> _Exercise details_
Among the records below, how many lines contain "good"? State the number and nothing more.
━━━━━━━━━━━━━━━━━━━━
Lemma base_check_selects_radix_witness :
  (m_base_check_isEnabled
     (@ValidateAndPreviewInputValue integers_only (widget_with "" "" "0 31" false U8)) = true
   /\ m_data_preview
        (@ValidateAndPreviewInputValue integers_only (widget_with "" "" "0 31" false U8))
      = QStringLiteral "19"
   /\ GetInputData
        (@ValidateAndPreviewInputValue integers_only (widget_with "" "" "0 31" false U8))
      = [25])
  /\ m_data_preview
       (@ValidateAndPreviewInputValue integers_only (widget_with "" "" "100" true U8))
     = []
  /\ m_base_check_isEnabled
       (@ValidateAndPreviewInputValue integers_only long_hex_input) = false
  /\ convert S16 (QStringLiteral " -0x1f") 0 = convert S16 (QStringLiteral " -0x1f") 16.
Proof.
  pose proof (@base_check_selects_radix integers_only (widget_with "" "" "0 31" false U8))
    as (H1 & _).
  destruct (H1 eq_refl) as [He Hv].
  assert (Hne : m_data_edit (widget_with "" "" "0 31" false U8) <> []) by discriminate.
  destruct (Hv Hne 25 true eq_refl) as [Hin _].
  assert (Hr : input_min U8 <= 25 <= input_max U8)
    by (unfold input_min, input_max, Int.u8_max; lia).
  destruct (Hin eq_refl Hr) as [Hp Hg].
  pose proof (@base_check_selects_radix integers_only (widget_with "" "" "100" true U8))
    as (H2 & _).
  assert (Hne2 : m_data_edit (widget_with "" "" "100" true U8) <> []) by discriminate.
  destruct (proj2 (H2 eq_refl) Hne2 256 true eq_refl) as [_ Hout].
  assert (Hr2 : ~ input_min U8 <= 256 <= input_max U8)
    by (unfold input_min, input_max, Int.u8_max; lia).
  pose proof (@base_check_selects_radix integers_only long_hex_input)
    as (_ & H3 & _ & H16 & _).
  split; [split; [exact He|split; [exact Hp|exact Hg]]|].
  split; [exact (proj1 (Hout (or_intror Hr2)))|].
  split; [exact (proj1 (H3 eq_refl))|].
  apply (H16 S16 (QStringLiteral " -0x1f") 120 (QStringLiteral "1f") eq_refl).
  left. reflexivity.
Defined.

(** ** Floating-point input: the bytes of the bit pattern *)

Lemma format_0X_bytes (width : nat) (bits v : Z) :
  (1 <= width <= 8)%nat -> 16 ^ Z.of_nat (2 * width) = 2 ^ bits ->
  exists b,
    bytes_of_preview (Fmt.format_0X (2 * width) (Int.wrap bits v)) = b
    /\ Fmt.format_0X (2 * width) (Int.wrap bits v) <> []
    /\ List.length b = width
    /\ Forall is_byte b
    /\ bytes_to_Z b = Int.wrap bits v.
Proof.
  intros Hw He. unfold Int.wrap.
  destruct (padded_digits (2 * width) (v mod 2 ^ bits) Qt.hex_upper eq_refl)
    as (ds & E & L & F & V).
  { lia. }
  { rewrite He. apply Z.mod_pos_bound. rewrite <- He. apply Z.pow_pos_nonneg; lia. }
  unfold Fmt.format_0X. rewrite E.
  destruct (even_digits_bytes width ds L F) as (b & Eb & Fb & Lb).
  exists b. split; [|split; [|split; [|split]]]; try assumption.
  - rewrite (bytes_of_preview_hex _ ds (hex_text_upper ds F))
      by (rewrite length_map; lia).
    rewrite Eb. apply pair_up_byte_digits.
  - destruct ds; [cbn in L; lia|discriminate].
  - rewrite bytes_to_Z_digits, <- Eb. exact V.
Qed.

Section FloatBytes.

Context {FP : FloatingPoint}.

(** X7: when the text of a FLOAT or DOUBLE input converts, [GetInputData]
    returns the four or eight bytes of its bit pattern, most significant
    first; the sixteen digits of a double are exactly at the limit of the
    preview and are not truncated.  When the conversion fails there are no
    bytes. *)
Theorem floating_point_bytes (w : MemoryWidget) :
  m_data_edit w <> [] ->
  (m_input_combo w = FLOAT ->
   (snd (toFloat (stripped_input w)) = true ->
    List.length (GetInputData (ValidateAndPreviewInputValue w)) = 4%nat
    /\ Forall is_byte (GetInputData (ValidateAndPreviewInputValue w))
    /\ bytes_to_Z (GetInputData (ValidateAndPreviewInputValue w))
       = Int.to_u32 (BitCast_u32 (fst (toFloat (stripped_input w)))))
   /\ (snd (toFloat (stripped_input w)) = false ->
       GetInputData (ValidateAndPreviewInputValue w) = []))
  /\ (m_input_combo w = DOUBLE ->
      (snd (toDouble (stripped_input w)) = true ->
       List.length (GetInputData (ValidateAndPreviewInputValue w)) = 8%nat
       /\ Forall is_byte (GetInputData (ValidateAndPreviewInputValue w))
       /\ bytes_to_Z (GetInputData (ValidateAndPreviewInputValue w))
          = Int.to_u64 (BitCast_u64 (fst (toDouble (stripped_input w)))))
      /\ (snd (toDouble (stripped_input w)) = false ->
          GetInputData (ValidateAndPreviewInputValue w) = [])).
Proof.
  intros Hne. split; intros Hc.
  - assert (Hv : validation w
                 = let '(value_float, good) := toFloat (stripped_input w) in
                   if good
                   then (good, Fmt.format_0X 8 (Int.to_u32 (BitCast_u32 value_float)))
                   else (good, [])).
    { unfold validation. rewrite Hc. reflexivity. }
    destruct (toFloat (stripped_input w)) as [f good]. cbn [fst snd]. split.
    + intros ->.
      destruct (format_0X_bytes 4 32 (BitCast_u32 f)) as (b & Eb & Hn & L & F & V);
        [lia|reflexivity|].
      assert (Ha : m_input_combo w <> ASCII) by (rewrite Hc; discriminate).
      assert (Hh : m_input_combo w <> HEXSTR) by (rewrite Hc; discriminate).
      rewrite (GetInputData_from_preview w
                 (Fmt.format_0X (2 * 4) (Int.wrap 32 (BitCast_u32 f))) Ha Hh Hne Hn Hv).
      rewrite Eb. repeat split; assumption.
    + intros ->. apply failed_validation_reads_empty. rewrite Hv. reflexivity.
  - assert (Hv : validation w
                 = let '(value_double, good) := toDouble (stripped_input w) in
                   if good
                   then (good, Fmt.format_0X 16 (Int.to_u64 (BitCast_u64 value_double)))
                   else (good, [])).
    { unfold validation. rewrite Hc. reflexivity. }
    destruct (toDouble (stripped_input w)) as [f good]. cbn [fst snd]. split.
    + intros ->.
      destruct (format_0X_bytes 8 64 (BitCast_u64 f)) as (b & Eb & Hn & L & F & V);
        [lia|reflexivity|].
      assert (Ha : m_input_combo w <> ASCII) by (rewrite Hc; discriminate).
      assert (Hh : m_input_combo w <> HEXSTR) by (rewrite Hc; discriminate).
      rewrite (GetInputData_from_preview w
                 (Fmt.format_0X (2 * 8) (Int.wrap 64 (BitCast_u64 f))) Ha Hh Hne Hn Hv).
      rewrite Eb. repeat split; assumption.
    + intros ->. apply failed_validation_reads_empty. rewrite Hv. reflexivity.
Qed.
━━━━━━━━━━━━━━━━━━━━
> _Response for this exercise_
10